At Gold Nugget Coins, your education about your collection, whether selling or buying, is very important. The history of American numismatics provides an overview of the coins and currency of the United States and other popular countries. If at any time you have a question, please call or email us and we will do everything to answer it honestly.

A HISTORY OF U.S. COINS

COLONIAL AND POST-COLONIAL COINS

“Money had a rich history in America prior to the advent of the United States’ national coinage in 1793. When coins tumbled off the presses from the first U.S. Mint the country was much more accustomed to coins from other countries.
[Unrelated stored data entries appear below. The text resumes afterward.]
(** The constructor: [x] and [y] must be equal in length, and a linear
    interpolant needs at least one entry. Values are not checked: knots at
    NaN or at repeated abscissae are accepted. *)
Definition new_interp1d (x y : list F) : outcome interp1d :=
  if negb (length x =? length y)%nat then Raise ValueError
  else if (length x <? 1)%nat then Raise ValueError
  else Ok (sorted_interp1d x y).

(** [interp1d._call_linear] at one point:
    [hi = searchsorted(x, x_new).clip(1, len(x) - 1)], [lo = hi - 1],
    [slope = (y_hi - y_lo) / (x_hi - x_lo)],
    [y_new = slope * (x_new - x_lo) + y_lo].
    No bounds are checked ([fill_value="extrapolate"]). *)
Definition call_linear (f : interp1d) (x_new : F) : F :=
  let n := Z.of_nat (length (interp_x f)) in
  let hi := Z.min (Z.max (Z.of_nat (numpy.searchsorted (interp_x f) x_new)) 1) (n - 1) in
  let lo := (hi - 1)%Z in
  let x_lo := numpy.item (interp_x f) lo in
  let x_hi := numpy.item (interp_x f) hi in
  let y_lo := numpy.item (interp_y f) lo in
  let y_hi := numpy.item (interp_y f) hi in
  let slope := (y_hi - y_lo) / (x_hi - x_lo) in
  slope * (x_new - x_lo) + y_lo.

(** [interp1d.__call__] on an array of points. *)
Definition call (f : interp1d) (x_new : list F) : list F :=
  call_linear f <$> x_new.

End scipy.
Arguments interp1d F : clear implicits.
End scipy.

(** ** The store, and the class [InversePIT] *)

(** Python passes arrays by reference: a reference is an index into the
    store. *)
Abbreviation ref := nat.

Section InversePIT.
Context {F : Type} `{Number F}.
Local Open Scope num_scope.

(** A numpy array: its shape and its entries in row-major order. A
    one-dimensional array of [n] entries has shape [[n]]. *)
Record ndarray := { shape : list nat; data : list F }.

Definition ndim (a : ndarray) : nat := length (shape a).

(** The one-dimensional array of the entries [l]. *)
Definition array (l : list F) : ndarray := {| shape := [length l]; data := l |}.

(** The shape agrees with the number of entries. *)
Definition wf_array (a : ndarray) : Prop :=
  length (data a) = foldr Nat.mul 1%nat (shape a).

(** The instance: [_cdf_map] is [None] until a fit; [interp1d] copies the
    arrays it is built from, so the attribute holds values, not references. *)
Record InversePIT := { _cdf_map : option (scipy.interp1d F) }.

(** [InversePIT()]. *)
Definition new_InversePIT : InversePIT := {| _cdf_map := None |}.

Record world := { self : InversePIT; heap : list ndarray }.

Definition M (A : Type) : Type := world -> outcome A * world.

Definition ret {A} (a : A) : M A := fun w => (Ok a, w).
Definition bind {A B} (c : M A) (k : A -> M B) : M B :=
  fun w =>
    match c w with
    | (Ok a, w') => k a w'
    | (Raise e, w') => (Raise e, w')
    | (Stuck, w') => (Stuck, w')
    end.
Definition raise {A} (e : exn) : M A := fun w => (Raise e, w).
Definition stuck {A} : M A := fun w => (Stuck, w).
Definition lift {A} (o : outcome A) : M A := fun w => (o, w).

#[global] Instance M_ret : MRet M := @ret.
#[global] Instance M_bind : MBind M := fun A B k c => bind c k.

Definition deref (r : ref) : M ndarray :=
  fun w => match heap w !! r with
           | Some a => (Ok a, w)
           | None => (Stuck, w)
           end.

Definition alloc (a : ndarray) : M ref :=
  fun w => (Ok (length (heap w)), {| self := self w; heap := heap w ++ [a] |}).

Definition store (r : ref) (a : ndarray) : M unit :=
  fun w => (Ok tt, {| self := self w; heap := <[r := a]> (heap w) |}).

Definition get_cdf_map : M (option (scipy.interp1d F)) :=
  fun w => (Ok (_cdf_map (self w)), w).

Definition set_cdf_map (f : scipy.interp1d F) : M unit :=
  fun w => (Ok tt, {| self := {| _cdf_map := Some f |}; heap := heap w |}).

(** [assert b]. *)
Definition assert_ (b : bool) : M unit :=
  if b then ret tt else raise AssertionError.

(** [a[-1]] on a one-dimensional array. *)
Definition getitem_last (r : ref) : M F :=
  a ← deref r;
  match last (data a) with
  | Some v => ret v
  | None => raise IndexError
  end.

(** [a /= v], in place. *)
Definition divided (a : ndarray) (v : F) : ndarray :=
  {| shape := shape a; data := (fun e => e / v) <$> data a |}.

Definition idiv (r : ref) (v : F) : M unit :=
  a ← deref r;
  store r (divided a v).

(** What [cdf = cumulative_trapezoid(pdf, x, initial=0)] followed by
    [cdf /= cdf[-1]] leaves in [cdf]. *)
Definition pdf_to_cdf (pdf x : list F) : ndarray :=
  let c := scipy.cumtrapz pdf x in
  divided (array c) (default zero (last c)).

(** What [fit_from_cdf] leaves in [cdf] when the last entry is [v]: the
    array itself when [v] is close to 1, else the array divided by [v]. *)
Definition fitted_cdf (ca : ndarray) (v : F) : ndarray :=
  if numpy.isclose v one then ca else divided ca v.

(** [assert x.ndim == 1 and x.shape == y.shape]. *)
Definition shapes_ok (x y : ndarray) : bool :=
  (ndim x =? 1)%nat && bool_decide (shape x = shape y).

Definition fit_from_cdf (x cdf : ref) : M unit :=
  xa ← deref x;
  ca ← deref cdf;
  assert_ (shapes_ok xa ca);;
  (* Optinally enforce normalisation. *)
  v ← getitem_last cdf;
  (if negb (numpy.isclose v one) then idiv cdf v else ret tt);;
  ca' ← deref cdf;
  xa' ← deref x;
  f ← lift (scipy.new_interp1d (data ca') (data xa'));
  set_cdf_map f.

Definition fit_from_pdf (x pdf : ref) : M unit :=
  xa ← deref x;
  pa ← deref pdf;
  assert_ (shapes_ok xa pa);;
  (* Compute CDF via cumulative trapezoid rule and enforce normalisation. *)
  c ← lift (scipy.cumulative_trapezoid (data pa) (data xa));
  cdf ← alloc (array c);
  v ← getitem_last cdf;
  idiv cdf v;;
  fit_from_cdf x cdf.

Definition transform_cdf (x cdf : ref) : M (ref * ref) :=
  m ← get_cdf_map;
  match m with
  | None => raise (RuntimeError "Transformation must be fitted first!")
  | Some f =>
      ca ← deref cdf;
      x' ← alloc {| shape := shape ca; data := scipy.call f (data ca) |};
      ret (x', cdf)
  end.

Definition transform_pdf (x pdf : ref) : M (ref * ref) :=
  xa ← deref x;
  pa ← deref pdf;
  if negb ((ndim xa =? 1)%nat && (ndim pa =? 1)%nat) then stuck
  else
    (* We first transform the PDF to a CDF, then transform the CDF, and
       then transform back to a PDF. *)
    c ← lift (scipy.cumulative_trapezoid (data pa) (data xa));
    cdf ← alloc (array c);
    v ← getitem_last cdf;
    idiv cdf v;;
    '(x', cdf') ← transform_cdf x cdf;
    xa' ← deref x';
    ca' ← deref cdf';
    g ← lift (numpy.gradient (data ca') (data xa'));
    pdf' ← alloc (array g);
    ret (x', pdf').

End InversePIT.

Arguments ndarray F : clear implicits.
Arguments InversePIT F : clear implicits.
Arguments world F : clear implicits.

(** ** Concrete inputs *)

Definition not_fitted : exn :=
  RuntimeError "Transformation must be fitted first!".

(** The world of an instance [m] and the one-dimensional arrays [arrays],
    array [i] at reference [i]. *)
Definition world_of {F : Type} (m : InversePIT F) (arrays : list (list F))
  : world F :=
  {| self := m; heap := array <$> arrays |}.

(** The entries of the array at [r], if there is one. *)
Definition read {F : Type} (w : world F) (r : ref) : option (list F) :=
  data <$> heap w !! r.
(** * transport-bot: the trip lifecycle, pricing and review logic

    A shallow embedding of [utils.py], [handlers.py], [database.py] and the
    callback routing of [bot.py], with the properties the specification
    asks of them stated and proved, or refuted by example.

    Conventions of the embedding.
    - Python [int] is [Z]; SQLite INTEGER columns are [Z], nullable columns
      are [option].  The REAL columns [price], [waiting_charge] and
      [final_price] only ever receive integer values from the handlers
      (multiples of 50, a class minimum, a waiting charge), so they are [Z];
      the REAL column [rating] receives [AVG(rating)] and is an exact
      rational [Q] kept in reduced form.  The one [float] the pricing
      computes, [price / 50], is modelled as the double it is.
    - Python [str] is [string].
    - A table with a primary key is a [gmap] from the key to the row; the
      [reviews] and [logs] tables (auto-increment key) are lists in insertion
      order.
    - [datetime.now()] is an explicit argument [now] of each handler.
    - A handler is a function from the database (and, where it uses it, the
      per-user session [context.user_data]) to the reply it shows and the
      new database.  Messages sent to other chats are fire-and-forget in the
      source (wrapped in [try/except]) and are not part of the state. *)

From Stdlib Require Import ZArith QArith Lia List Bool Ascii String.
From stdpp Require Import gmap strings list fin_maps.
Import ListNotations.

Local Open Scope Z_scope.

(** ** utils.py: the pricing engine *)

Module Pricing.

(** An entry of [config.CAR_CLASSES]: a dict with the per-kilometre rate
    under ['base_price'] and the class minimum under ['min_price'].  A key
    the dict lacks is [None]. *)
Record CarInfo := mkCarInfo { base_price : option Z; min_price : option Z }.

(** Python truthiness of an optional number: [None] and [0] are falsy. *)
Definition truthy (o : option Z) : bool :=
  match o with
  | None => false
  | Some v => negb (v =? 0)
  end.

(** The integer nearest to the rational [n / d], for a positive [d]; of
    two integers equally near, the even one. *)
Definition round_half_even (n d : Z) : Z :=
  let q := n / d in
  let r := n mod d in
  if 2 * r <? d then q
  else if d <? 2 * r then q + 1
  else if Z.even q then q else q + 1.

(** A finite [float] is kept as a pair [(m, e)] that stands for
    [m * 2 ^ e], with [m] of at most 53 bits.  The quotient [a / (b * 2 ^ e)]
    as a fraction of integers: *)
Definition scaled_num (a e : Z) : Z := if e <? 0 then a * 2 ^ (- e) else a.
Definition scaled_den (b e : Z) : Z := if e <? 0 then b else b * 2 ^ e.

(** [a / b] for two [int]s, [b] positive: the double nearest to the exact
    quotient, ties to the even mantissa; [None] is the [OverflowError] of a
    quotient beyond the range of a double.  The exponent [e] is the one
    that puts the scaled quotient between [2 ^ 52] and [2 ^ 53], and not
    below that of the subnormal numbers. *)
Definition true_divide (a b : Z) : option (Z * Z) :=
  if a =? 0 then Some (0, 0)
  else
    let e1 := Z.log2 (Z.abs a) - Z.log2 b - 53 in
    let e2 :=
      if 2 ^ 53 * scaled_den b e1 <=? scaled_num (Z.abs a) e1 then e1 + 1 else e1 in
    let e := Z.max e2 (-1074) in
    let m := round_half_even (scaled_num a e) (scaled_den b e) in
    if (0 <=? e) && (2 ^ 1024 <=? Z.abs m * 2 ^ e) then None else Some (m, e).

(** [round(x)] for a [float]: the nearest [int], ties to even. *)
Definition py_round (x : Z * Z) : Z :=
  if x.2 <? 0 then round_half_even x.1 (2 ^ (- x.2)) else x.1 * 2 ^ x.2.

(** [round(p / d)] for an integer [p] and a positive integer [d]: Python
    divides in floating point and rounds the double. *)
Definition py_round_div (p d : Z) : option Z := py_round <$> true_divide p d.

(** [calculate_price], utils.py 63-85.  The two configuration tables are
    arguments: [config.py] is not part of the sources.  Whatever is raised
    inside the [try] ends in the [except] branch and its fixed answer
    [(500, 400)]: the [KeyError] of a table without ['economy'] (the
    default of the class lookup, [CAR_CLASSES['economy']], is evaluated
    before [get] is called, so it is raised whatever the class is), the
    [KeyError] of an entry without one of its two keys, and the
    [OverflowError] of [price / 50]. *)
Definition calculate_price
    (DISTANCES : gmap (string * string) Z) (CAR_CLASSES : gmap string CarInfo)
    (from_city to_city car_class : string) : Z * Z :=
  let distance :=
    if truthy (DISTANCES !! (from_city, to_city))
    then default 0 (DISTANCES !! (from_city, to_city))
    else default 400 (DISTANCES !! (to_city, from_city)) in
  let priced : option Z :=
    economy ← CAR_CLASSES !! "economy";
    let car_info := default economy (CAR_CLASSES !! car_class) in
    base_km ← base_price car_info;
    floor ← min_price car_info;
    let price := 60 + distance * base_km in
    units ← py_round_div price 50;
    Some (Z.max floor (units * 50)) in
  match priced with
  | Some p => (p, distance)
  | None => (500, 400)
  end.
People were content to use currency, both old and new, whose values was based more on the metal content than on the issuer’s reliability. Foreign money in America diring the colonial period had become so embedded that it continued to be accepted as legal tender until discontinued by law in 1857. Coins of this era are so fundamental to American numismatics that every collection should include at least a sampling.”

— The Official Red Book, A Guide Book of United States Coins.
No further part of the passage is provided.